### Activity
Your reply should be the following data, copied exactly.

(Dataset excerpts Opens)

(** * Order lifecycle of the order service: orders, stock and transactions

    A shallow embedding of [src/services/order.service.ts], of the order and
    product repositories it drives, of [ProductService], of the error classes
    and the error handler of [middleware/error.middleware.ts], of
    [middleware/auth.middleware.ts] and of the gates of the product routes,
    followed by the properties of the order lifecycle, of the listings and of
    the gates.

    Modelling conventions.
    - Quantities, prices, stock and totals are JavaScript numbers holding
      integers (the request schema asks for [int()] quantities and prices are
      kept in cents); they are modelled as [Z].
    - An identity is an ObjectId, a number of twelve bytes.  The services
      hold identities as strings: [new mongoose.Types.ObjectId(s)] and the
      casts of the queries by identity read 24 hexadecimal digits of either
      case and throw on any other string, and [toString()] writes the digits
      in lower case.  Strings are compared as strings, as [===], [includes]
      and the keys of a [Map] compare them.
    - [populate] replaces the identity of the owner and of the product of
      each line by the document it names, or by [null].  [toString()] of a
      document is the text [util.inspect] prints for it.  That text, and the
      messages of the errors the libraries raise, are not in the sources:
      they are fields of a [Library], over which every property is
      quantified.
    - User documents are not part of the store: nothing in the sources
      deletes one, so the owner of a stored order is taken to have one.
    - A collection is a finite map from [_id] to document, which is what makes
      [_id] unique.
    - An [async] function is a function from the world to an outcome, a
      value or a thrown error, and a new world.  The calls of one request run
      to completion before the next request starts.
    - One client session is open at a time.  Its transaction reads the data
      it started from with its own writes applied; committing applies those
      writes to the committed data, aborting drops them, and neither fails.
    - A query without [sort] returns the documents in an order the store
      chooses; that order is a parameter of the query.
    - Timestamps and log lines are not part of the state. *)

From stdpp Require Import base gmap strings list fin_maps pretty sorting.
From Stdlib Require Import ZArith Lia Ascii.

Local Open Scope Z_scope.
Local Open Scope string_scope.


(** ** Errors: [middleware/error.middleware.ts] *)

(** The classes a thrown value can belong to.  The first six are the classes
    of [error.middleware.ts]; [TypeError] is the runtime's,
    [MongooseValidationError] and [CastError] are the object mapper's and
    [BSONError] is the driver's. *)
Inductive ErrorClass : Type :=
  | ApiError
  | NotFoundError
  | ValidationError
  | UnauthorizedError
  | ForbiddenError
  | ConflictError
  | TypeError
  | MongooseValidationError
  | CastError
  | BSONError.

Record Error : Type := mkError {
  cls : ErrorClass;
  message : string;
  statusCode : option Z
}.

Global Instance ErrorClass_eq_dec : EqDecision ErrorClass.
Proof. solve_decision. Defined.

Global Instance Error_eq_dec : EqDecision Error.
Proof. solve_decision. Defined.

(** [new ApiError(message, statusCode = 500)] *)
Definition new_ApiError (msg : string) (code : Z) : Error :=
  mkError ApiError msg (Some code).
(** [new NotFoundError(message)]: [super(message, 404)] *)
Definition new_NotFoundError (msg : string) : Error :=
  mkError NotFoundError msg (Some 404).
(** [new ValidationError(message)]: [super(message, 400)] *)
Definition new_ValidationError (msg : string) : Error :=
  mkError ValidationError msg (Some 400).
(** [new ConflictError(message)]: [super(message, 409)] *)
Definition new_ConflictError (msg : string) : Error :=
  mkError ConflictError msg (Some 409).
(** [new ForbiddenError(message)]: [super(message, 403)] *)
Definition new_ForbiddenError (msg : string) : Error :=
  mkError ForbiddenError msg (Some 403).

(** ** Identities: [mongoose.Types.ObjectId] *)

(** An identity is a number of twelve bytes.  The sources hold identities as
    strings and hand them to [new mongoose.Types.ObjectId(s)], to
    [findById] or to [findByIdAndUpdate], which read 24 hexadecimal digits
    of either case and throw on any other string; [toString()] writes the 24
    digits in lower case. *)
Definition ObjectId : Type := N.

(** The value of a hexadecimal digit, of either case. *)
Definition hex_value (c : ascii) : option N :=
  let n := N_of_ascii c in
  if (48 <=? n)%N && (n <=? 57)%N then Some (n - 48)%N
  else if (97 <=? n)%N && (n <=? 102)%N then Some (n - 87)%N
  else if (65 <=? n)%N && (n <=? 70)%N then Some (n - 55)%N
  else None.

(** The lower-case digit of a value below sixteen. *)
Definition hex_digit (d : N) : ascii :=
  ascii_of_N (if (d <? 10)%N then 48 + d else 87 + d)%N.

Fixpoint parse_hex (acc : N) (s : string) : option N :=
  match s with
  | EmptyString => Some acc
  | String c s' =>
      match hex_value c with
      | Some d => parse_hex (16 * acc + d)%N s'
      | None => None
      end
  end.

Fixpoint to_hex (digits : nat) (n : N) : string :=
  match digits with
  | O => EmptyString
  | S k => String (hex_digit ((n / 16 ^ N.of_nat k) mod 16)%N) (to_hex k n)
  end.

(** [new mongoose.Types.ObjectId(s)], and the cast of [findById] and
    [findByIdAndUpdate]: [None] stands for the exception. *)
Definition new_ObjectId (s : string) : option ObjectId :=
  if bool_decide (String.length s = 24%nat) then parse_hex 0 s else None.

(** [objectId.toString()], which is also the [id] of a document. *)
Definition toString (id : ObjectId) : string := to_hex 24 id.

(** [document.toString()] of a document of the object mapper is what
    [util.inspect] prints for it: an opening brace and then the fields, as
    the library lays them out. *)
Definition Document_toString (fields : string) : string := String "{" fields.

(** ** Documents: [models/Order.ts], [models/Product.ts] *)

Inductive OrderStatus : Type := created | paid | cancelled.

Global Instance OrderStatus_eq_dec : EqDecision OrderStatus.
Proof. solve_decision. Defined.

(** The string a status is in the source. *)
Definition status_text (s : OrderStatus) : string :=
  match s with
  | created => "created"
  | paid => "paid"
  | cancelled => "cancelled"
  end.

(** [IOrderItem] *)
Module IOrderItem.
Record t : Type := mk {
  productId : ObjectId;
  quantity : Z;
  unitPrice : Z
}.
End IOrderItem.

(** The fields of [IOrder]; the [_id] is the key of the collection. *)
Module IOrder.
Record t : Type := mk {
  userId : ObjectId;
  items : list IOrderItem.t;
  total : Z;
  status : OrderStatus
}.
End IOrder.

(Dataset excerpts Closes)

### Task output
(** * Order lifecycle of the order service: orders, stock and transactions

    A shallow embedding of [src/services/order.service.ts], of the order and
    product repositories it drives, of [ProductService], of the error classes
    and the error handler of [middleware/error.middleware.ts], of
    [middleware/auth.middleware.ts] and of the gates of the product routes,
    followed by the properties of the order lifecycle, of the listings and of
    the gates.

    Modelling conventions.
    - Quantities, prices, stock and totals are JavaScript numbers holding
      integers (the request schema asks for [int()] quantities and prices are
      kept in cents); they are modelled as [Z].
    - An identity is an ObjectId, a number of twelve bytes.  The services
      hold identities as strings: [new mongoose.Types.ObjectId(s)] and the
      casts of the queries by identity read 24 hexadecimal digits of either
      case and throw on any other string, and [toString()] writes the digits
      in lower case.  Strings are compared as strings, as [===], [includes]
      and the keys of a [Map] compare them.
    - [populate] replaces the identity of the owner and of the product of
      each line by the document it names, or by [null].  [toString()] of a
      document is the text [util.inspect] prints for it.  That text, and the
      messages of the errors the libraries raise, are not in the sources:
      they are fields of a [Library], over which every property is
      quantified.
    - User documents are not part of the store: nothing in the sources
      deletes one, so the owner of a stored order is taken to have one.
    - A collection is a finite map from [_id] to document, which is what makes
      [_id] unique.
    - An [async] function is a function from the world to an outcome, a
      value or a thrown error, and a new world.  The calls of one request run
      to completion before the next request starts.
    - One client session is open at a time.  Its transaction reads the data
      it started from with its own writes applied; committing applies those
      writes to the committed data, aborting drops them, and neither fails.
    - A query without [sort] returns the documents in an order the store
      chooses; that order is a parameter of the query.
    - Timestamps and log lines are not part of the state. *)

From stdpp Require Import base gmap strings list fin_maps pretty sorting.
From Stdlib Require Import ZArith Lia Ascii.

Local Open Scope Z_scope.
Local Open Scope string_scope.


(** ** Errors: [middleware/error.middleware.ts] *)

(** The classes a thrown value can belong to.  The first six are the classes
    of [error.middleware.ts]; [TypeError] is the runtime's,
    [MongooseValidationError] and [CastError] are the object mapper's and
    [BSONError] is the driver's. *)
Inductive ErrorClass : Type :=
  | ApiError
  | NotFoundError
  | ValidationError
  | UnauthorizedError
  | ForbiddenError
  | ConflictError
  | TypeError
  | MongooseValidationError
  | CastError
  | BSONError.

Record Error : Type := mkError {
  cls : ErrorClass;
  message : string;
  statusCode : option Z
}.

Global Instance ErrorClass_eq_dec : EqDecision ErrorClass.
Proof. solve_decision. Defined.

Global Instance Error_eq_dec : EqDecision Error.
Proof. solve_decision. Defined.

(** [new ApiError(message, statusCode = 500)] *)
Definition new_ApiError (msg : string) (code : Z) : Error :=
  mkError ApiError msg (Some code).
(** [new NotFoundError(message)]: [super(message, 404)] *)
Definition new_NotFoundError (msg : string) : Error :=
  mkError NotFoundError msg (Some 404).
(** [new ValidationError(message)]: [super(message, 400)] *)
Definition new_ValidationError (msg : string) : Error :=
  mkError ValidationError msg (Some 400).
(** [new ConflictError(message)]: [super(message, 409)] *)
Definition new_ConflictError (msg : string) : Error :=
  mkError ConflictError msg (Some 409).
(** [new ForbiddenError(message)]: [super(message, 403)] *)
Definition new_ForbiddenError (msg : string) : Error :=
  mkError ForbiddenError msg (Some 403).

(** ** Identities: [mongoose.Types.ObjectId] *)

(** An identity is a number of twelve bytes.  The sources hold identities as
    strings and hand them to [new mongoose.Types.ObjectId(s)], to
    [findById] or to [findByIdAndUpdate], which read 24 hexadecimal digits
    of either case and throw on any other string; [toString()] writes the 24
    digits in lower case. *)
Definition ObjectId : Type := N.

(** The value of a hexadecimal digit, of either case. *)
Definition hex_value (c : ascii) : option N :=
  let n := N_of_ascii c in
  if (48 <=? n)%N && (n <=? 57)%N then Some (n - 48)%N
  else if (97 <=? n)%N && (n <=? 102)%N then Some (n - 87)%N
  else if (65 <=? n)%N && (n <=? 70)%N then Some (n - 55)%N
  else None.

(** The lower-case digit of a value below sixteen. *)
Definition hex_digit (d : N) : ascii :=
  ascii_of_N (if (d <? 10)%N then 48 + d else 87 + d)%N.

Fixpoint parse_hex (acc : N) (s : string) : option N :=
  match s with
  | EmptyString => Some acc
  | String c s' =>
      match hex_value c with
      | Some d => parse_hex (16 * acc + d)%N s'
      | None => None
      end
  end.

Fixpoint to_hex (digits : nat) (n : N) : string :=
  match digits with
  | O => EmptyString
  | S k => String (hex_digit ((n / 16 ^ N.of_nat k) mod 16)%N) (to_hex k n)
  end.

(** [new mongoose.Types.ObjectId(s)], and the cast of [findById] and
    [findByIdAndUpdate]: [None] stands for the exception. *)
Definition new_ObjectId (s : string) : option ObjectId :=
  if bool_decide (String.length s = 24%nat) then parse_hex 0 s else None.

(** [objectId.toString()], which is also the [id] of a document. *)
Definition toString (id : ObjectId) : string := to_hex 24 id.

(** [document.toString()] of a document of the object mapper is what
    [util.inspect] prints for it: an opening brace and then the fields, as
    the library lays them out. *)
Definition Document_toString (fields : string) : string := String "{" fields.

(** ** Documents: [models/Order.ts], [models/Product.ts] *)

Inductive OrderStatus : Type := created | paid | cancelled.

Global Instance OrderStatus_eq_dec : EqDecision OrderStatus.
Proof. solve_decision. Defined.

(** The string a status is in the source. *)
Definition status_text (s : OrderStatus) : string :=
  match s with
  | created => "created"
  | paid => "paid"
  | cancelled => "cancelled"
  end.

(** [IOrderItem] *)
Module IOrderItem.
Record t : Type := mk {
  productId : ObjectId;
  quantity : Z;
  unitPrice : Z
}.
End IOrderItem.

(** The fields of [IOrder]; the [_id] is the key of the collection. *)
Module IOrder.
Record t : Type := mk {
  userId : ObjectId;
  items : list IOrderItem.t;
  total : Z;
  status : OrderStatus
}.
End IOrder.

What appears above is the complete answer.